I've been in this place 22 years and I've had many occasions to be emotionally overwhelmed by events before the House, but three stand out which are relevant to the motion from the Prime Minister that we are addressing today. The first was early in my time here, in 1997. It was the time of the debate around the government's response to the Wik decision. They were energetic and robust times. Of course, the Howard government—and I have no intention of politicising this debate—wasn't providing a response which was welcomed by the Wik peoples or Indigenous Australians more generally. I vividly remember what must have been more than a thousand Indigenous Australians forming a ring around Parliament House. I believe we may have sat right through to Saturday on that occasion to finish the Wik legislation, to shepherd it through the House. There had been a number of amendments, and I'm pretty sure we were kept back to finish our work. I remember very vividly being dropped off at the base, if you like, of the Reps—the ramp up into the Reps entrance—and encountering this ring of Indigenous Australians, and walking to the Reps entrance and sort of high-fiving them or tapping their hands as we walked up to the entrance. It was a nice time to be a member of the Labor Party because we felt we were delivering a greater level of justice than the Howard government had provided.

The second time was throughout the period immediately after the tabling of the stolen generation report, the Bringing them home report. Again, John Howard, the Prime Minister at the time, had determined that he would move in the House a motion of regret for the impact of what had happened to so many Indigenous Australians through a dark period of our history. The Labor Party was rightly, in my view, of the view that we needed a stronger form of words than that, and Kim Beazley, the Leader of the Opposition at the time, had moved an amendment changing the words to a full apology. If I remember correctly, that debate rolled on for many days, if not weeks, somehow. The Labor Party's tacticians, I suppose you would say, determined to present our case, decided that every Labor member, every member of the opposition, would use their adjournment speech to read one story out of this amazing, challenging and confronting report. I remember people being in tears as they read these excerpts out of the report. It was a very emotional and confronting time, and a time that none of us should forget.

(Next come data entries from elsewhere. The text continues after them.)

(* ===== verification/AgentRuns.v ===== *)
(** Runs of the capital agent: sequences of calls of its operations, each of
    which may return or raise, and what holds of the store after any run. *)
From S2P Require Import Prelude PyDecimal PyTime PyJson TimeFacts ReceiptIO ExecutionModels ExecutionServices ExecutionCommands ExecutionFacts AgentModels AgentStore AgentSpec AgentRefinement.

(** One constructor per operation of [CapitalAgentStore] that may change
    files, and the calls other clients make on the execution kernel. *)
Inductive agent_call `{PyEnv} :=
  | CallCreateConstitution (principal : string) (goals : list string) (floor max : dec)
      (prohibited : list string) (supersedes i created : option string)
  | CallCreateMission (principal agent objective : string) (conditions : list string)
      (constitution : string) (w : CapitalWorld) (i created : option string)
  | CallListMissions (principal : option string)
  | CallPauseMission (i reason : string)
  | CallResumeMission (i : string) (w : CapitalWorld)
  | CallCloseMission (i reason : string)
  | CallCreateBelief (mission claim : string) (confidence : dec) (condition : string)
      (evidence counter : list string) (i created : option string)
  | CallCheckpoint (mission : string) (w : CapitalWorld) (beliefs effects : list string)
      (note : string) (i created : option string)
  | CallCreateDelegation (constitution principal agent : string) (max_notional : dec) (max_uses : Z)
      (expires : string) (i created : option string)
  | CallRevokeDelegation (i reason : string)
  | CallCreateIntent (r : IntentRequest)
  | CallAdmit (intent : string) (w : CapitalWorld)
  | CallExecute (reg : registry) (receipt_root intent admission : string) (w : CapitalWorld)
  | CallBindRuntime (execution job : string) (attempt : option string)
  | CallReconcile (execution : string) (outcome : ReconcileOutcome) (evidence : list string)
      (reason : string)
  | CallConsequence (mission execution : string) (before after : CapitalWorld)
      (expected observed : list (string * json)) (discrepancies : list (list (string * json)))
  | CallKernel (c : kernel_call).

Section Runs.
Context `{PyEnv} `{Database} (root : string).

Definition run_agent_call (c : agent_call) : M agent_state unit :=
  match c with
  | CallCreateConstitution p g f m pr s i t => ignore (create_constitution root p g f m pr s i t)
  | CallCreateMission p a o c ci w i t => ignore (create_mission root p a o c ci w i t)
  | CallListMissions p => ignore (list_missions root p)
  | CallPauseMission i r => ignore (pause_mission root i r)
  | CallResumeMission i w => ignore (resume_mission root i w)
  | CallCloseMission i r => ignore (close_mission root i r)
  | CallCreateBelief m c f r e ce i t => ignore (create_belief root m c f r e ce i t)
  | CallCheckpoint m w b e n i t => ignore (checkpoint_mission root m w b e n i t)
  | CallCreateDelegation c p a mn mu e i t => ignore (create_delegation root c p a mn mu e i t)
  | CallRevokeDelegation i r => ignore (revoke_delegation root i r)
  | CallCreateIntent r => ignore (create_effect_intent root r)
  | CallAdmit i w => ignore (admit_effect root i w)
  | CallExecute reg rr i a w => ignore (execute_simulated_effect root reg rr i a w)
  | CallBindRuntime x j a => ignore (bind_runtime_execution root x j a)
  | CallReconcile x o e r => ignore (reconcile_claimed_execution root x o e r)
  | CallConsequence m x b a e o d => ignore (record_consequence root m x b a e o d)
  | CallKernel c => on_kernel (run_call c)
  end.

(** One call, whether it returns or raises. *)
Definition agent_step : relation agent_state := λ a a', ∃ c, a' = (run_agent_call c a).1.

Lemma ignore_wp {B} (m : M agent_state B) st k :
  wp m (refines st) (Agent st k) → wp (ignore m) (refines st) (Agent st k).
Proof. intros Hm. apply wp_bind. eapply wp_mono, Hm. by intros a [e|b]. Qed.

Lemma run_agent_call_refines c st k :
  store_sound st → wp (run_agent_call c) (refines st) (Agent st k).
Proof.
  intros Hs. destruct c; simpl;
    try (apply ignore_wp;
      first [ by apply create_constitution_refines | by apply create_mission_refines
            | by apply list_missions_unchanged | by apply pause_mission_refines
            | by apply resume_mission_refines | by apply close_mission_refines
            | by apply create_belief_refines | by apply checkpoint_mission_refines
            | by apply create_delegation_refines | by apply revoke_delegation_refines
            | by apply create_effect_intent_refines | by apply admit_effect_refines
            | by apply execute_simulated_effect_refines | by apply bind_runtime_execution_refines
            | by apply reconcile_claimed_execution_refines | by apply record_consequence_refines ]).
  apply wp_on_kernel. intros r k' _. by apply refines_refl.
Qed.

Lemma agent_run_refines a a' :
  rtc agent_step a a' → store_sound (a_store a) →
  store_sound (a_store a') ∧ rtc spec_step (abs (a_store a)) (abs (a_store a')).
Proof.
  induction 1 as [|[st k] a1 a' [c ->] _ IH]; [by split|]. intros Hs.
  destruct (run_agent_call_refines c st k Hs) as [Hs1 Hr1].
  destruct (IH Hs1) as [Hs' Hr']. split; [done|]. by etrans.
Qed.
End Runs.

The third occasion, of course, was when Kevin Rudd as Prime Minister finally delivered the apology to the stolen generation—the event which we are commemorating today. I remember the apology very well, and it was an emotional time. The galleries were packed, of course. People were expressing their emotions. But I remember even more vividly sitting in the Members' Hall, where we must have been watching, observing what was probably a smoking ceremony, amongst other things. But they had people re-enacting the events of the earlier period in our history, including women sitting on the floor in their traditional dress, charcoaling the faces of young children—and, as we all know, mothers charcoaled the faces of their children so that their children wouldn't be taken. The authorities had made the determination that full-blooded Indigenous Australians were beyond help, were beyond redemption, and they were left with their mothers, and so their mothers would attempt to make their children's faces darker—so they wouldn't be taken away.

So it was a historic occasion, 10 years ago. We've come a long way, but we have so much further to go. The Closing the gap report tells us that. We must all unite, surely, to ensure we go the next yards. The fact is that Indigenous Australians are still more likely to be unemployed, less likely to own a home, likely to die younger, more likely to be in jail—the list is long. While we've made some gains, we do have a long way to go. I'm very proud that the Leader of the Opposition has put forward a commitment to a compensation scheme and other arrangements. My strongest hope is that the parliament in the future avoids the divisions that I've experienced in the past in this place, can speak with one voice and ensures that justice is finally delivered.